Tedeschi Trucks Band Rocks My World

Tedeschi Trucks Band, all eleven of them.

There is a short list of female vocalists that I outright worship, including (but not limited to) Fiona Apple, Brandi Carlile, and Sara Bareilles. Add to that list, near the top, the lead vocalist of the Tedeschi Trucks Band, Susan Tedeschi, who I had the immense pleasure of seeing in downtown Phoenix this past Saturday night.

This band is the age of an infant. Formed in 2010, Tedeschi Trucks Band is led by husband-and-wife musicians Derek Trucks and Susan Tedeschi. Their debut album, Revelator, won a Grammy Award for Best Blues Album. Their concerts draw tens of thousands of enthusiastic, supportive fans, including Jake and me. This is all after two years of being together. What? Who does that? Obviously, people with tons of talent.

Derek Trucks was the founder and headliner of The Derek Trucks Band (also Grammy-winners), and he was once a member of The Allman Brothers. He has twice appeared on Rolling Stone’s list of 100 Greatest Guitarists of All Time; currently 16th on the list. His wife, Susan Tedeschi, has received multiple Grammy Award nominations, and is well known for her singing voice, guitar playing, and vibrant stage presence. Add to these two a back-up band of nine instrumentalists and vocalists, and you’ve got the Tedeschi Trucks Band.

Susan Tedeschi. WAILING.

They didn’t take the stage Saturday night until about 9:30 PM (late for us old folks), but it was worth the wait. Their sound is capable of conquering any space, even the massive Comerica Theater in downtown Phoenix. Susan stood out for me, probably because I can’t believe her vocals. She is a mix of Janis Joplin, Bonnie Raitt, and Etta James. She can sing rock, country, and most importantly, some serious blues. My favorite tune is Until You Remember, a heart-wrenching blues love song, ruled by Tedeschi’s killer vocal prowess. I mean, this woman can WAIL, and she’s even better live than on the albums.

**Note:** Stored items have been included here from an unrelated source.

(** Three Instagram profiles, the extractor failing on the second. *)
Lemma dispatch_isolates_generic_failure_witness :
  exists recs w1 w2,
    @Scraper.dispatch Demo.accept_all Demo.world_of "instagram.com" None
      ["https://www.instagram.com/joespizza"; "https://www.instagram.com/broken";
       "https://www.instagram.com/cafeluna"] [] Demo.w0
    = (Ok ([] ++ recs)%list, w1)
    /\ @CityScraper.dispatch Demo.accept_all Demo.world_of "instagram.com" None
         ["https://www.instagram.com/joespizza"; "https://www.instagram.com/broken";
          "https://www.instagram.com/cafeluna"] [] Demo.w0
       = (Ok ([] ++ recs)%list, w2)
    /\ length recs = 3 - 1
    /\ Ok <$> recs =
       delete 1
         (fst (@extraction_outcomes Demo.world_of "instagram.com" None
                 ["joespizza"; "broken"; "cafeluna"] (w_services Demo.w0)))
    /\ w_services w1 =
       snd (@extraction_outcomes Demo.world_of "instagram.com" None
              ["joespizza"; "broken"; "cafeluna"] (w_services Demo.w0))
    /\ w_services w2 =
       snd (@extraction_outcomes Demo.world_of "instagram.com" None
              ["joespizza"; "broken"; "cafeluna"] (w_services Demo.w0))
    /\ sleeps (w_events w1) = sleeps (w_events Demo.w0)
    /\ sleeps (w_events w2) = sleeps (w_events Demo.w0).
Proof.
  apply (@dispatch_isolates_generic_failure Demo.accept_all Demo.world_of
           "instagram.com" None
           ["https://www.instagram.com/joespizza"; "https://www.instagram.com/broken";
            "https://www.instagram.com/cafeluna"]
           ["joespizza"; "broken"; "cafeluna"] [] Demo.w0 _ _ 1 (Exception "boom")).
  - repeat constructor; vm_compute; reflexivity.
  - apply surjective_pairing.
  - vm_compute. reflexivity.
  - reflexivity.
  - intros [|[|[|j]]] Hj Hlt; simpl in Hlt; try lia; eexists; vm_compute; reflexivity.
Defined.

(** Three Instagram profiles, the extractor signalling the rate limit on
    the second. *)
Lemma rate_limit_cooldown_missing_in_main_witness :
  exists recs w1 w2,
    Ok <$> recs =
    delete 1
      (fst (@extraction_outcomes Demo.world_of "instagram.com" None
              ["joespizza"; "limited"; "cafeluna"] (w_services Demo.w0)))
    /\ @CityScraper.dispatch Demo.accept_all Demo.world_of "instagram.com" None
         ["https://www.instagram.com/joespizza"; "https://www.instagram.com/limited";
          "https://www.instagram.com/cafeluna"] [] Demo.w0
       = (Ok ([] ++ recs)%list, w2)
    /\ w_services w2 =
       snd (@extraction_outcomes Demo.world_of "instagram.com" None
              ["joespizza"; "limited"; "cafeluna"] (w_services Demo.w0))
    /\ sleeps (w_events w2) = (sleeps (w_events Demo.w0) ++ [300%Z])%list
    /\ @Scraper.dispatch Demo.accept_all Demo.world_of "instagram.com" None
         ["https://www.instagram.com/joespizza"; "https://www.instagram.com/limited";
          "https://www.instagram.com/cafeluna"] [] Demo.w0
       = (Ok ([] ++ recs)%list, w1)
    /\ w_services w1 =
       snd (@extraction_outcomes Demo.world_of "instagram.com" None
              ["joespizza"; "limited"; "cafeluna"] (w_services Demo.w0))
    /\ sleeps (w_events w1) = sleeps (w_events Demo.w0).
Proof.
  apply (@rate_limit_cooldown_missing_in_main Demo.accept_all Demo.world_of None
           ["https://www.instagram.com/joespizza"; "https://www.instagram.com/limited";
            "https://www.instagram.com/cafeluna"]
           ["joespizza"; "limited"; "cafeluna"] [] Demo.w0 _ _ 1 "400 Bad Request").
  - repeat constructor; vm_compute; reflexivity.
  - apply surjective_pairing.
  - vm_compute. reflexivity.
  - intros [|[|[|j]]] Hj Hlt; simpl in Hlt; try lia; eexists; vm_compute; reflexivity.
Defined.
(** [void SimulationModel::WriteProbability(const string &file_name,
    int experiment_count)]; the result is the content of the file. *)
Definition WriteProbability (experiment_count : Z) : Sim D (list Line) :=
  if experiment_count <? 0 then (fun _ => None)
  else
    parent_genotypes ←
      (fun s => RandomDiscreteChoice_samples (kGenotypeCount * kGenotypeCount)
                  (population_priors (params_ s)) (Z.to_nat experiment_count) s);
    let father_genotypes := map (fun g => Z.quot g kGenotypeCount) parent_genotypes in
    WriteProbability_loop parent_genotypes father_genotypes
      (Z.to_nat experiment_count) 0 [].
End Simulator.
Arguments Line : clear implicits.
Arguments mkLine {D}.
Arguments probability {D}.
Arguments flag {D}.


(** ** Rate setters ([simulation_model.cc], lines 22-29 and 249-263) *)

(** The outcome of an operation that may end the run through [Die]. *)
Inductive Outcome (A : Type) : Type :=
  | Completed (a : A)
  | Fatal (msg : string).
Arguments Completed {A}.
Arguments Fatal {A}.

Section RateSetters.
Context `{DA : DoubleArith D}.

(** The builders of the transition matrices in [trio_model.cc] (not among
    the sources), from a rate to a row-major matrix. *)
Variable GermlineProbabilityMat : D -> list D.
Variable SomaticProbabilityMat : D -> list D.

Definition rate_in_range (rate : D) : bool :=
  dleb dzero rate && dleb rate dunit.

More than Susan (okay, so I have a girl crush), the rest of the band stepped up with equal ability. I loved watching the dancing brass section. It was excellent when a back-up singer got to sing his own song, and wow, the boy did an excellent job. Let’s not forget Derek Trucks, either, though; talk about a guitar player! My brother is a guitar snob, and even he can’t deny the intrinsic skill of this long-haired, soft-spoken blues dude. The songs they played ranged from old style blues, to new style rock, to gospel/soul.

I think Tedeschi and Trucks say it best: “I feel like the music that this band draws from is from that sweet spot in American music, and when you think about the late ’60s and ’70s, they were drawing from music that was 20-30 years before their time … It’s soulful, it touches people, and they relate to it. It’s honest music, even now…”

“And it doesn’t change and it doesn’t go away,” says Trucks. “Real remains real. They were reigniting a flame and then starting another one. I feel like that’s what this band is all about. TTB is straddling the past and future. We don’t get to choose when we’re put here but we do get to choose what we do when we are here.”

If you can see these guys live, do it (although I know, they just left Phoenix). You’ll have to be patient and just buy their albums until they come back. If you like blues, they’re the band for you, although I can say the same of rock fans, country fans, and gospel fans. Tedeschi Trucks Band appeals to a wide demographic, and they do it with talent, charm, and my newest girl crush, a woman who wails, Susan Tedeschi.